Озверевшего лавочника, который все рвался в проход, желая «casser la figure à Collot»[183], успокаивали более сдержанные люди:
— Sois tranquille, citoyen Mucius, — говорили ему. — Dans deux jours il ne parlera pas si haul…[184]
— II ne parlera même plus du tout!..[185]
— II ne nous enforcera pas le poignard dans le dos…[186]
— On lui coupera le caquet![187] — истерически прокричала некрасивая, немолодая женщина.
В зале зажглись огни. Заседание продолжалось. Какие-то группы сходились для таинственных переговоров. Куда-то посылались гонцы с распоряжениями. Духота все усиливалась, несмотря на поздний час. Ночь не обещала прохлады. Дюкро, Штааль и крошечный член Конвента решили освежиться на террасе соседнего кафе. Они потихоньку направились к выходу. У ограды Штааль в последний раз оглянулся на монастырь. Здание было совершенно покрыто тенью ночи. Только окна залы заседания горели ярким зловещим огнем, напоминавшим пламя пожара. Штааль вздрогнул.
— Как душно! Будет гроза! — сказал он, вытирая лоб платком.
— Да, и не только на небе, у Верховного Существа, — ответил Дюкро, очень довольный шуткой.
— Завтра будет великий день в истории Революции, — подтвердил крошечный член Конвента.
— А какое завтра число? — спросил Штааль, входя в каменный коридор ограды, тускло освещенный фонарем.
— Нониди. Девятое термидора, — ответил Дюкро. — История отметит этот великий день.
— Свет Революции положит конец длинной ночи деспотизма, — лениво откликнулся член Конвента, поправляя тростью, из врожденной любви к порядку, красный колпак, неровно повисший на голове святой Екатерины Сиеннской.
XVIII
Чтобы попасть на заседание Конвента, нужно было прийти часов в шесть утра. Таким образом, отправляться спать в полночь уже не стоило. Штааль и Дюкро решили не расходиться по домам и пошли бродить по улицам. Захаживали в кофейни и у стойки выпивали по чашке кофе, приправляя его то коньяком, то арманьяком, то кальвадосом: мосье Дюкро утверждал, будто так легче коротать бессонную ночь. И действительно, так было легче. После нескольких чашек крепкого кофе Штааль был бодрее и возбужденнее, чем днем. Только ноги у него немного отяжелели, и он чувствовал, что если сесть как следует в кресло, то встать будет нелегко. Да еще в мыслях, несмотря на приятное возбуждение, была тяжесть от обилия впечатлений вечера; Штааль не хотел в них разбираться: это тоже могло оказаться трудным. Неприятно было воспоминание о восторге, который он испытал при виде Робеспьера.

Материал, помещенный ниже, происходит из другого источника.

(* ===== verification/SimdCodec.v ===== *)
(** The SIMD delta codecs: [DeltaSIMDCodec] and its versions V1 and V2; V3 is in
    [SimdTree] ([src/include/encode/codec/SIMD/delta_simd_codec.{h,cpp}]).

    A list is coded as control bytes (two bits of length per value, four values
    per byte) followed by the little-endian bytes of the values. An SSE register
    is its four 32-bit lanes, or its sixteen bytes while it is shuffled. The
    memory a decoder reads is a function [mem] from addresses to bytes: the
    16-byte loads read past the code, and the theorems hold whatever they find
    there. The virtual methods that tell the versions apart are a class,
    [DeltaOps]. *)
From S2P Require Import Prelude BitSet Varint SimdTables.
From stdpp Require Import options.
Local Open Scope Z_scope.
Set Default Proof Using "Type*".

(** * SSE operations *)

Definition mm_loadu_si128 (mem : Z -> Z) (ptr : Z) : list Z :=
  map (fun k => mem (ptr + k)) (seqZ 0 16).

Definition mm_shuffle_epi8 (data shuf : list Z) : list Z :=
  map (fun s => if s <? 0 then 0 else nth (Z.to_nat (Z.land s 15)) data 0) shuf.

(** The lanes of sixteen bytes, little-endian. *)
Definition mm_lanes (bytes : list Z) : list Z :=
  map (fun j => nth (Z.to_nat (4 * j)) bytes 0 + 2 ^ 8 * nth (Z.to_nat (4 * j + 1)) bytes 0
                + 2 ^ 16 * nth (Z.to_nat (4 * j + 2)) bytes 0
                + 2 ^ 24 * nth (Z.to_nat (4 * j + 3)) bytes 0) [0; 1; 2; 3].

Definition mm_add_epi32 (a b : list Z) : list Z := zip_with (fun x y => u32 (x + y)) a b.

(** [_mm_slli_si128] by [4 * k] bytes. *)
Definition mm_slli_lanes (a : list Z) (k : nat) : list Z := take 4 (replicate k 0 ++ a).

(** [_mm_shuffle_epi32(a, 0xFF)]: the last lane everywhere. *)
Definition mm_last_lane (a : list Z) : list Z := mm_set1_epi32 (nth 3 a 0).

(** * Encoding *)

Class DeltaOps := {
  (** [GenValue(pre, original, count)]: the value to code and the new [pre]. *)
  GenValue : Z -> Z -> Z -> Z * Z;
  (** [RecoveryFromDelta(data, pre)]. *)
  RecoveryFromDelta : list Z -> list Z -> list Z
}.

Definition prefix_sums (data : list Z) : list Z :=
  let data := mm_add_epi32 data (mm_slli_lanes data 1) in
  mm_add_epi32 data (mm_slli_lanes data 2).

Definition DeltaSIMDCodec : DeltaOps := {|
  GenValue pre original count := (u32 (original - pre), original);
  RecoveryFromDelta data pre := mm_add_epi32 (prefix_sums data) (mm_last_lane pre)
|}.

Definition DeltaSIMDCodecV1 : DeltaOps := {|
  GenValue pre original count :=
    if count mod 4 =? 0 then (original, original) else (u32 (original - pre), pre);
  RecoveryFromDelta data pre :=
    mm_add_epi32 data (mm_lanes (mm_shuffle_epi8
      (concat (map (fun x => [x mod 2 ^ 8; x / 2 ^ 8 mod 2 ^ 8; x / 2 ^ 16 mod 2 ^ 8; x / 2 ^ 24 mod 2 ^ 8]) data))
      [-1; -1; -1; -1; 0; 1; 2; 3; 0; 1; 2; 3; 0; 1; 2; 3]))
|}.

Definition DeltaSIMDCodecV2 : DeltaOps := {|
  GenValue pre original count :=
    if count mod 4 =? 0 then (original, original) else (u32 (original - pre), original);
  RecoveryFromDelta data pre := prefix_sums data
|}.

(** [EncodeDelta]: the bytes of a value and its code. *)
Definition EncodeDelta (val : Z) : list Z * Z :=
  let b n := Z.land (Z.shiftr val n) 0xFF in
  if val <? 2 ^ 8 then ([u8 val], 0)
  else if val <? 2 ^ 16 then ([b 0; b 8], 1)
  else if val <? 2 ^ 24 then ([b 0; b 8; b 16], 2)
  else ([b 0; b 8; b 16; b 24], 3).

Definition DeltaSIMDCodec_GetOneEncodeLength (integer : Z) : Z :=
  if integer <? 2 ^ 8 then 1 else if integer <? 2 ^ 16 then 2 else if integer <? 2 ^ 24 then 3 else 4.

(** The stores of a list of bytes at [off] of a vector. *)
Definition store_bytes (bytes : list Z) (out : list Z) (off : Z) : option (list Z) :=
  r ← foldM (fun b '(out, k) => out ← zset out k b; Some (out, k + 1)) bytes (out, off);
  Some r.1.

Section codec.
Context `{DeltaOps}.

(** The loop of [EncodeDeltas]: the control bytes written, the data bytes
    written, and [len]. *)
Fixpoint EncodeDeltas_loop (in_ : list Z) (c shift key prev len : Z) (keys data : list Z)
  : list Z * list Z * Z :=
  match in_ with
  | [] => (keys ++ [key], data, len)
  | x :: in_' =>
      let '(shift, keys, key) := if shift =? 8 then (0, keys ++ [key], 0) else (shift, keys, key) in
      let '(val, prev) := GenValue prev x c in
      let '(bytes, code) := EncodeDelta val in
      EncodeDeltas_loop in_' (c + 1) (u8 (shift + 2)) (u8 (Z.lor key (Z.shiftl code shift))) prev
        (u32 (len + code + 1)) keys (data ++ bytes)
  end.

(** [EncodeDeltas]: control bytes, data bytes and the data length as the
    [uint8_t] that is returned; nothing is written for an empty list. *)
Definition EncodeDeltas (in_ : list Z) : list Z * list Z * Z :=
  match in_ with
  | [] => ([], [], 0)
  | _ => let '(keys, data, len) := EncodeDeltas_loop in_ 0 0 0 0 0 [] [] in (keys, data, u8 len)
  end.

(** [EncodeArray] at [off] of the output, given what [EncodeDeltas] writes: the
    new output and the number of bytes. *)
Definition EncodeArray_with (EncodeDeltas : list Z -> option (list Z * list Z * Z)) (in_ out : list Z) (off : Z)
  : option (list Z * Z) :=
  let keyLen := (Z.of_nat (length in_) + 3) / 4 in
  r ← EncodeDeltas in_;
  let '(keys, data, dataLen) := r in
  out ← store_bytes keys out off;
  out ← store_bytes data out (off + keyLen);
  Some (out, u32 (keyLen + dataLen)).

Definition DeltaSIMDCodec_EncodeArray : list Z -> list Z -> Z -> option (list Z * Z) :=
  EncodeArray_with (fun in_ => Some (EncodeDeltas in_)).

(** [GetRequiredBytes]. *)
Fixpoint GetRequiredBytes_loop (in_ : list Z) (c pre len : Z) : Z :=
  match in_ with
  | [] => len
  | x :: in_' =>
      let '(val, pre) := GenValue pre x c in
      GetRequiredBytes_loop in_' (c + 1) pre (u32 (len + DeltaSIMDCodec_GetOneEncodeLength val))
  end.

Definition DeltaSIMDCodec_GetRequiredBytes (list : list Z) : Z :=
  GetRequiredBytes_loop list 0 0 (u32 ((Z.of_nat (length list) + 3) / 4)).

(** * Search *)

(** [DecodeData]: the lanes of a group and the pointer after it. *)
Definition DecodeData (mem : Z -> Z) (control data_ptr : Z) : option (list Z * Z) :=
  len ← zget lengthTable control;
  shuf ← zget shuffleTable control;
  Some (mm_lanes (mm_shuffle_epi8 (mm_loadu_si128 mem data_ptr) shuf), data_ptr + len).

Definition LAST_COMPARE_MASK : list Z := [0x0F; 0x01; 0x03; 0x07].

Definition lt_mask (a b : list Z) : Z := mm_movemask (mm_cmplt_epi32 a b).
Definition eq_mask (a b : list Z) : Z := mm_movemask (mm_cmpeq_epi32 a b).

(** The groups between the first and the last, [n] of them from [i]. *)
Fixpoint FindWithCount_mid (mem : Z -> Z) (inbyte : Z) (compare : list Z) (n : nat) (i data_ptr : Z)
    (pre : list Z) : option (FindRes + list Z * Z) :=
  match n with
  | O => Some (inr (pre, data_ptr))
  | S n' =>
      r ← DecodeData mem (mem (inbyte + i)) data_ptr;
      let '(data, data_ptr) := r in
      let pre := RecoveryFromDelta data pre in
      if lt_mask pre compare =? 15 then FindWithCount_mid mem inbyte compare n' (i + 1) data_ptr pre
      else Some (inl (if negb (eq_mask pre compare =? 0) then EXIST else NOT_EXIST))
  end.

(** [FindWithCount] of the sequential codecs. *)
Definition DeltaSIMDCodec_FindWithCount (mem : Z -> Z) (inbyte count element : Z) : option FindRes :=
  let control_bytes := u32 (count + 3) / 4 in
  let left := Z.land count 3 in
  let data_ptr := inbyte + control_bytes in
  let compare := mm_set1_epi32 element in
  last ← zget LAST_COMPARE_MASK left;
  if control_bytes =? 1 then
    r ← DecodeData mem (mem inbyte) data_ptr;
    let '(data, data_ptr) := r in
    let pre := RecoveryFromDelta data (mm_set1_epi32 0) in
    let mask := Z.land (lt_mask pre compare) last in
    if mask =? 0 then Some (if nth 0 pre 0 =? element then EXIST else LESS_THAN_MIN)
    else if mask =? Z.land 15 last then Some GRATER_THAN_MAX
    else Some (if negb (Z.land (eq_mask pre compare) last =? 0) then EXIST else NOT_EXIST)
  else
    r ← DecodeData mem (mem inbyte) data_ptr;
    let '(data, data_ptr) := r in
    let pre := RecoveryFromDelta data (mm_set1_epi32 0) in
    let mask := lt_mask pre compare in
    if mask =? 0 then Some (if nth 0 pre 0 =? element then EXIST else LESS_THAN_MIN)
    else if negb (mask =? 15) then
      Some (if negb (eq_mask pre compare =? 0) then EXIST else NOT_EXIST)
    else
      mid ← FindWithCount_mid mem inbyte compare (Z.to_nat (u32 (control_bytes - 1) - 1)) 1 data_ptr pre;
      match mid with
      | inl res => Some res
      | inr (pre, data_ptr) =>
          r ← DecodeData mem (mem (inbyte + u32 (control_bytes - 1))) data_ptr;
          let '(data, _) := r in
          let pre := RecoveryFromDelta data pre in
          let mask := Z.land (lt_mask pre compare) last in
          if mask =? Z.land 15 last then Some GRATER_THAN_MAX
          else Some (if negb (Z.land (eq_mask pre compare) last =? 0) then EXIST else NOT_EXIST)
      end.
End codec.

Definition ENCODE_LENGTH_MASK : list Z := [0xFF; 0x03; 0x0F; 0x3F].

(** [GetEncodeLength(in, in_size)]: control and data bytes of a coded list. *)
Definition DeltaSIMDCodec_GetEncodeLength (mem : Z -> Z) (in_ in_size : Z) : option Z :=
  let res := u32 ((in_size + 3) / 4) in
  let data_byte_len := u32 (res - 1) in
  let md := Z.land in_size 3 in
  res ← for_loop (Z.to_nat data_byte_len) 0
          (fun i res => l ← zget lengthTable (mem (in_ + i)); Some (u32 (res + l))) res;
  m ← zget ENCODE_LENGTH_MASK md;
  l ← zget lengthTable (Z.land (mem (in_ + data_byte_len)) m);
  Some (u32 (res + (l - Z.land (4 - md) 3))).

(** [ParseEncode]. *)
Fixpoint DeltaSIMD_ParseEncode_loop (first : bool) (pre size : Z) (in_ : list Z) : list DeltaInfo :=
  match in_ with
  | [] => []
  | x :: in_' =>
      let bits := DeltaSIMDCodec_GetOneEncodeLength (u32 (x - pre)) in
      let size := size + bits in
      {| delta_bits := if first then 0 else bits;
         val_bits := DeltaSIMDCodec_GetOneEncodeLength x; total_bits := size |}
      :: DeltaSIMD_ParseEncode_loop false x size in_'
  end.

Definition DeltaSIMDCodec_ParseEncode (in_ : list Z) : list DeltaInfo :=
  DeltaSIMD_ParseEncode_loop true 0 0 in_.

(** * The bytes of a value *)

Definition vbytes (v : Z) : list Z := (EncodeDelta v).1.
Definition vcode (v : Z) : Z := (EncodeDelta v).2.

Lemma byte_at v n : 0 <= n -> Z.land (Z.shiftr v n) 0xFF = (v / 2 ^ n) mod 2 ^ 8.
Proof. intros Hn. rewrite Z.shiftr_div_pow2 by done. apply (Z.land_ones _ 8). lia. Qed.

В одной небольшой, уютно освещенной кофейне они попробовали было посидеть. Но при их появлении другие клиенты, очевидно завсегдатаи, сразу прекратили разговоры, и вошедшим стало не по себе. Дюкро с неудовольствием заметил вполголоса Штаалю, что, по-видимому, это контрреволюционное кафе, вроде Café de Foy или La grotte flamande, и вышел, оставив на чай (каждый платил за себя) только в половинном размере против обычного. Для следующего привала он повел Штааля в заведомо революционное Café Brutus, прежде называвшееся Café de la Régence. Но там народу было мало: кофейня уже запиралась, и оба поздних гостя снова очутились на улице. К ним пристали две женщины, ходившие по улице Honoré быстрой, деловой, раскачивающейся походкой проституток. Штааль нерешительно оглянулся на мосье Дюкро и в форме предположения заметил, что проще было бы провести ночь с этими дамами в Hötel de la Liberté[188] (он тоже щегольнул своей осведомленностью парижанина).

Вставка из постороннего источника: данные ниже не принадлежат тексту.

Lemma ConstructEncode_spec N b :
  small_ids N ->
  (bi_type b = FullHash /\ bi_begin b = 0 /\ bi_size b = 0) \/ (exists A blk B code, coded_block N b A blk B code) ->
  exists d, DeltaSIMDEncode_ConstructEncode per b N fresh = Some d /\ partial_code d N /\
    exists m size code, shaped d false m size code.
Proof.
  intros Hids Hcase. unfold DeltaSIMDEncode_ConstructEncode.
  destruct Hcase as [(Hf & Hbeg & Hsz)|(A & blk & B & code & Hb)].
  - rewrite Hf. cbn [bool_decide decide_rel BlockType_eq_dec]. rewrite (bool_decide_eq_true_2 (FullHash = FullHash)) by done.
    rewrite fresh_eq, SetBlockModel_head. bind_step. change (u32 ((0 + 1) * 8)) with 8.
    rewrite (proj2 (Z.eqb_neq 8 per)) by lia.
    pose proof (shaped_code false 1 0 [] ltac:(lia) ltac:(lia) ltac:(constructor) ltac:(simpl; lia)) as Hd.
    cbn [app length] in Hd. rewrite Nat.sub_0_r in Hd.
    pose proof (foldM_outside (fun x e => h ← DeltaSIMDEncode_Hash per x 8; BitSetSIMD_SetOne e h) [] [] N
      (u8 (Z.lor (Z.land 0 0x9F) (u32 (Z.shiftl (model_code FullHash) 5))) :: replicate (Z.to_nat max_bytes) 0)) as Hfold.
    cbn [app length] in Hfold. rewrite Hbeg, Hsz. change (Z.of_nat 0) with 0 in Hfold. rewrite Hfold.
    destruct (hash_others _ 1 0 [] [] N Hd) as (d' & E & Hd' & Hbits); [done|unfold hash_start; simpl; lia|].
    exists d'. split; [exact E|]. split; [|by eauto]. exists b, [], [], N, []. rewrite Hf, Hsz.
    split; [by split; rewrite ?Hbeg, ?Hsz, ?Hf|]. split; [done|]. split; [by left|]. split; [simpl; lia|].
    intros _. exact Hbits.
  - rewrite (bool_decide_eq_false_2 (bi_type b = FullHash)) by apply Hb.
    pose proof (write_block _ _ _ _ _ _ Hb) as HW. destruct (cbk_split _ _ _ _ _ _ Hb) as (HN & HA & Hsz & Ht).
    destruct (DeltaSIMDEncode_SetBlockModel fresh (bi_type b)) as [e1|]; [|done]. cbn [mbind option_bind] in HW |- *.
    destruct (DeltaSIMDEncode_SetEncodeSize e1 (bi_size b)) as [e2|]; [|done]. cbn [mbind option_bind] in HW |- *.
    rewrite (proj2 (Z.ltb_ge _ _)) by (rewrite HN, !length_app; lia). bind_step.
    assert (take (Z.to_nat (bi_size b)) (drop (Z.to_nat (bi_begin b)) N) = blk) as ->.
    { rewrite HN, drop_app_length' by lia. rewrite take_app_length' by lia. done. }
    rewrite HW. bind_step. pose proof (cbk_fit _ _ _ _ _ _ Hb) as Hfit. rewrite u32_small by lia.
    replace ((Z.of_nat (length code) + 1) * 8) with (hash_start code) by (unfold hash_start; lia).
    assert (0 <= model_code (bi_type b) < 4) as Hm by (destruct (bi_type b); simpl; lia).
    pose proof (coded_small _ _ _ _ _ _ Hb) as H32.
    pose proof (shaped_code false (model_code (bi_type b)) (bi_size b) code Hm ltac:(lia) (codes_bytes _ _ _ (cbk_codes _ _ _ _ _ _ Hb)) Hfit) as Hd.
    destruct (Z.eqb_spec (hash_start code) per) as [E|E].
    + eexists. split; [done|]. split; [|by eauto]. exists b, A, blk, B, code.
      split; [done|]. split; [done|]. split; [right; split; [apply Hb|split; apply Hb]|]. split; [done|]. lia.
    + assert (hash_start code < per) as Hlt by (unfold hash_start in *; lia).
      destruct (hash_others _ _ _ code A B Hd) as (d' & E' & Hd' & Hbits).
      { unfold small_ids in Hids. rewrite HN, !Forall_app in Hids. destruct Hids as (? & ? & ?). by apply Forall_app. }
      { done. }
      pose proof (foldM_outside (fun x e => h ← DeltaSIMDEncode_Hash per x (hash_start code); BitSetSIMD_SetOne e h) A blk B
        (header false (model_code (bi_type b)) (bi_size b) :: code ++ replicate (Z.to_nat max_bytes - length code) 0)) as Hfold.
      cbv beta in Hfold. rewrite <- HN, HA, Hsz in Hfold. rewrite Hfold. exists d'. split; [exact E'|]. split; [|by eauto].
      exists b, A, blk, B, code. split; [done|]. split; [done|]. split; [right; split; [apply Hb|split; apply Hb]|].
      split; [done|]. intros _. exact Hbits.
Qed.
End codes.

— Берегись, они теперь все больны, — быстро возразил Дюкро и с достоинством попросил гражданок оставить их в покое. Услышав слово «гражданки», женщины осыпали Дюкро отчаянной бранью: проститутки в Париже были настроены крайне контрреволюционно.
Было около двух часов ночи. У лавок съестных припасов уже начинали строиться хвосты бедных людей, большей частью женщин. Там говорили о близости конца мира и ругали правительство, отчасти за террор, но больше за дороговизну жизни. Штааль начинал чувствовать голод. Мосье Дюкро, подумав, сказал, что, хотя все рестораны закрыты, можно прекрасно поужинать, если решиться истратить по сотне-другой ливров. Штааль немедленно изъявил согласие. Они вышли на улицу Закона, затем свернули в кривой переулок, а оттуда через незапертую дверь и узкий коридор, непонятным для Штааля образом, очутились в каком-то саду. Пахнуло свежее. Штааль осмотрелся. Со всех сторон открылись одинаковые стройные здания, грустно и таинственно освещенные луной, маленькие балконы с вазами на перилах, колонны, широкие спереди и узкие с боков, прелестные полуэтажи мансард, размеренные линии пышных деревьев между зданиями. Мудрено было не узнать это место, единственное в мире по своеобразному очарованию. Они были в Palais Egalité.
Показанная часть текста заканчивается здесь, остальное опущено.